Kaposi’s Sarcoma is a type of cancer that’s caused by a type of herpes (Kaposi’s sarcoma-associated herpesvirus, or KSHV). True to its herpes lineage, the disease can linger symptomless in its host, sometimes for years, waiting for the right opportunity to erupt.
When it does, it manifests in unmistakeable lesions on the chest, arms, and face. These angry red and purple spots aren’t particularly painful, but they sure don’t look it. They can also occur in the mouth and lymph nodes. If they reach the lungs or other internal organs, the lesions can be deadly.

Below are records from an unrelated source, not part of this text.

Lemma target_range (hits : list Z) (paragraphs : list str) :
  Forall (λ i, 0 ≤ i < Z.of_nat (length paragraphs)) hits →
  0 ≤ target hits paragraphs
      ≤ Z.max 0 (Z.of_nat (length paragraphs) - 1).
Proof.
  intros Hh. unfold target. destruct hits as [|i hits]; [lia|].
  apply Forall_cons in Hh as [Hi _]. lia.
Qed.

(** X6.  The indexes the resolver returns are positions of the paragraph
    list, strictly increasing (so none is returned twice) and no more than
    there are paragraphs; and the index chosen at a call site, first hit or
    fallback, is never negative and never beyond the last paragraph. *)
Theorem find_paragraph_indexes_in_range (snippet : str)
    (paragraphs : list str) :
  let hits := find_paragraph_indexes snippet paragraphs in
  StronglySorted Z.lt hits
  ∧ Forall (λ i, 0 ≤ i < Z.of_nat (length paragraphs)) hits
  ∧ (length hits ≤ length paragraphs)%nat
  ∧ 0 ≤ target hits paragraphs
        ≤ Z.max 0 (Z.of_nat (length paragraphs) - 1).
Proof.
  intros hits.
  pose proof (find_paragraph_indexes_range snippet paragraphs) as Hr.
  split; [|split; [exact Hr|split; [|by apply target_range]]].
  - subst hits. rewrite find_paragraph_indexes_matching.
    destruct (truthy snippet); [|constructor].
    apply StronglySorted_filter, seqZ_sorted.
  - subst hits. rewrite find_paragraph_indexes_matching.
    destruct (truthy snippet); [|simpl; lia].
    unfold matching_indexes.
    etrans; [apply length_filter|]. rewrite length_seqZ. lia.
Qed.

(** *** One comment *)

Lemma line_feeds_id (s : str) : "013"%char ∉ s → line_feeds s = s.
Proof.
  induction s as [|c s IH]; [done|]. intros Hc.
  apply not_elem_of_cons in Hc as [Hc Hs]. cbn [line_feeds map].
  fold (line_feeds s). rewrite IH by done.
  by rewrite bool_decide_eq_false_2 by (intros ->; by apply Hc).
Qed.

(** X7.  Writing a comment never changes the number of paragraphs, leaves
    every paragraph other than the one at the redirected index exactly as
    it was, and in that paragraph keeps all existing runs and adds exactly
    one run.  When the comment holds no character that XML rejects, the
    new run is bold, highlighted (red exactly when the ASCII highlight
    name, trimmed and upper-cased, is RED), and reads back as the comment
    text with LF for every CR, hence as the comment text itself when there
    is no CR in it. *)
Theorem annotate_paragraph_frame (doc : Document) (para_index : Z)
    (comment_text highlight : str) :
  let doc' := state_of (annotate_paragraph doc para_index comment_text
                          highlight) in
  let i := Z.to_nat (redirected_index doc para_index) in
  length doc' = length doc
  ∧ (∀ j, j ≠ i → doc' !! j = doc !! j)
  ∧ (∀ para, doc !! i = Some para →
       ∃ run, doc' !! i = Some (para ++ [run])
              ∧ (xml_compatible comment_text = true →
                 run_bold run = Some true
                 ∧ is_Some (run_highlight run)
                 ∧ (isascii highlight = true →
                    run_highlight run = Some (highlight_color highlight))
                 ∧ run_text run
                   = line_feeds (" [COMMENT: " ++ comment_text ++ "]")
                 ∧ ("013"%char ∉ comment_text →
                    run_text run = " [COMMENT: " ++ comment_text ++ "]"))).
Proof.
  intros doc' i. subst doc'. rewrite annotate_paragraph_state. fold i.
  split; [apply length_alter|]. split.
  - intros j Hj. by apply list_lookup_alter_ne.
  - intros para Hp.
    exists (state_of (comment_run comment_text highlight)).
    rewrite list_lookup_alter_eq, Hp. split; [done|]. intros Hxml.
    pose proof (comment_run_spec comment_text highlight) as Hrun.
    rewrite Hxml in Hrun. destruct Hrun as (run & -> & Hb & Hh & Ht).
    cbn [state_of]. rewrite Hh.
    split; [done|]. split; [by eauto|]. split; [done|]. split; [done|].
    intros Hcr. rewrite Ht. apply line_feeds_id.
    rewrite !elem_of_app. intros [Hin|[Hin|Hin]]; [|done|].
    + vm_compute in Hin. by repeat (apply elem_of_cons in Hin as [?|Hin]);
        try by apply elem_of_nil in Hin.
    + vm_compute in Hin. by repeat (apply elem_of_cons in Hin as [?|Hin]);
        try by apply elem_of_nil in Hin.
Qed.

Lemma annotate_paragraph_frame_witness :
  let old := {| run_content := [W_t "Quorum: two directors"];
                run_bold := None; run_highlight := None |} in
  let doc : Document := [[old]; []] in
  let doc' := state_of (annotate_paragraph doc 0 "Red flag: x" "red ") in
  doc' !! 1%nat = Some []
  ∧ ∃ run, doc' !! 0%nat = Some ([old] ++ [run])
           ∧ run_bold run = Some true
           ∧ run_highlight run = Some RED
           ∧ run_text run = " [COMMENT: Red flag: x]".
Proof.
  intros old doc doc'. split.
  - apply (proj1 (proj2 (annotate_paragraph_frame doc 0 "Red flag: x"
                           "red ")) 1%nat).
    vm_compute. discriminate.
  - destruct (proj2 (proj2 (annotate_paragraph_frame doc 0 "Red flag: x"
                              "red ")) [old] eq_refl)
      as (run & Hrun & Hprops).
    exists run. split; [exact Hrun|].
    destruct (Hprops eq_refl) as (Hb & _ & Hh & _ & Ht).
    split; [exact Hb|]. split; [exact (Hh eq_refl)|]. apply Ht.
    vm_compute. intros Hin.
    repeat (apply elem_of_cons in Hin as [Hin|Hin]; [discriminate Hin|]).
    by apply elem_of_nil in Hin.
Defined.

End Targets.

(** ** The annotation step as a whole *)

Section AnnotationStep.

Local Arguments annotate_paragraph : simpl never.

Lemma replay_length (d : Document) (log : list call) :
  length (replay d log) = length d.
Proof.
  unfold replay. revert d. induction log as [|c log IH]; intros d; [done|].
  cbn [foldl]. rewrite IH, annotate_paragraph_state. apply length_alter.
Qed.

Lemma replay_snoc (d : Document) (log : list call) (c : call) :
  replay d (log ++ [c]) =
    state_of (annotate_paragraph (replay d log) (call_index c)
                (call_comment c) (call_highlight c)).
Proof. unfold replay. by rewrite foldl_app. Qed.

Lemma annotate_once_within (d : Document) (ps : list str) (n : nat)
    (st : annotation) (index : Z) (comment highlight : str) :
  0 ≤ index ≤ Z.max 0 (Z.of_nat (length ps) - 1) →
  annotated_within d ps n st →
  annotated_within d ps (S n) (annotate_once st index comment highlight).
Proof.
  intros Hi (Hn & Hr & Hd). unfold annotate_once.
  destruct (bool_decide _).
  - split; [lia|]. done.
  - unfold annotated_within. cbn [calls doc]. split; [|split].
    + rewrite length_app. cbn [length]. lia.
    + apply Forall_app. split; [done|]. by apply Forall_singleton.
    + by rewrite replay_snoc, Hd.
Qed.

Lemma foldl_within {A} (d : Document) (ps : list str)
    (f : annotation → A → annotation) (l : list A) :
  (∀ n st x, annotated_within d ps n st →
             annotated_within d ps (S n) (f st x)) →
  ∀ n st, annotated_within d ps n st →
          annotated_within d ps (n + length l) (foldl f st l).
Proof.
  intros Hf. induction l as [|x l IH]; intros n st Hst; cbn [foldl length].
  - by rewrite Nat.add_0_r.
  - replace (n + S (length l))%nat with (S n + length l)%nat by lia.
    apply IH, Hf, Hst.
Qed.

Lemma annotate_document_within (seen : gset (Z * str)) (d : Document)
    (ps missing : list str) (rfs : list RedFlag)
    (ais : list (gmap str str)) :
  annotated_within d ps (length missing + length rfs + length ais)
    (annotate_document seen d ps missing rfs ais).
Proof.
  unfold annotate_document.
  apply foldl_within.
  { intros n st sug. unfold annotate_suggestion.
    rewrite find_paragraph_indexes_guarded.
    apply annotate_once_within, target_range,
      find_paragraph_indexes_range. }
  apply foldl_within.
  { intros n st rf. unfold annotate_red_flag.
    rewrite find_paragraph_indexes_guarded.
    apply annotate_once_within, target_range,
      find_paragraph_indexes_range. }
  apply (foldl_within d ps _ missing) with (n := 0%nat).
  { intros n st clause. unfold annotate_clause.
    apply annotate_once_within, target_range,
      find_paragraph_indexes_range. }
  split; [done|]. split; [constructor | done].
Qed.

(** X8.  Step 7 makes at most one call per missing clause, red flag and
    suggestion; every call goes to an index between 0 and the last
    extracted paragraph; the annotated document is exactly what these
    calls, made in order, produce; and it has as many paragraphs as the
    document that was opened. *)
Theorem annotate_document_calls (seen : gset (Z * str)) (d : Document)
    (ps missing : list str) (rfs : list RedFlag)
    (ais : list (gmap str str)) :
  let st := annotate_document seen d ps missing rfs ais in
  (length (calls st) ≤ length missing + length rfs + length ais)%nat
  ∧ Forall (λ c, 0 ≤ call_index c
                 ≤ Z.max 0 (Z.of_nat (length ps) - 1)) (calls st)
  ∧ doc st = replay d (calls st)
  ∧ length (doc st) = length d.
Proof.
  intros st.
  destruct (annotate_document_within seen d ps missing rfs ais)
    as (Hn & Hr & Hd).
  repeat split; try done. subst st. rewrite Hd. apply replay_length.
Qed.

Lemma annotate_once_again (st : annotation) (index : Z)
    (c c' h h' : str) :
  strip (lower c') = strip (lower c) →
  annotate_once (annotate_once st index c h) index c' h'
  = annotate_once st index c h.
Proof.
  intros Hc.
  assert (Hk : dedup_key index c' = dedup_key index c).
  { unfold dedup_key. by rewrite Hc. }
  unfold annotate_once at 2.
  destruct (bool_decide_reflect (dedup_key index c ∈ seen_comments st))
    as [Hin|Hnot].
  - unfold annotate_once. rewrite Hk.
    by rewrite !(bool_decide_eq_true_2 _ Hin).
  - unfold annotate_once. cbn [seen_comments]. rewrite Hk.
    assert (Hin : dedup_key index c
                  ∈ seen_comments st ∪ {[dedup_key index c]})
      by set_solver.
    rewrite (bool_decide_eq_true_2 _ Hin).
    by rewrite (bool_decide_eq_false_2 _ Hnot).
Qed.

Kaposi’s sarcoma was an obscure disease in North America until HIV/AIDS hit. Then it frequently appeared as one of the opportunistic diseases that bum-rush the disease-weakened immune system. As AIDS treatment has improved, Kaposi’s sarcoma as once again declined. However, it is a considerable health concern in southern Africa.
Harvard University has produced several important studies on the effects of cannabinoids on KHV. One from 2007 showed THC increased proliferation of the virus; then another, from 2012, showed that CBD slowed proliferation and hastened cell death. As with most cannabis studies to date, this one acknowledged that the “molecular mechanisms by which CBD exerts its therapeutic effects are not fully under-stood.”
As all this work was done in cell samples in the lab—not on living mice, let alone human beings—so we can likely expect a long wait before we see these mysterious mechanisms fully exposed or receive any practical means of treatment.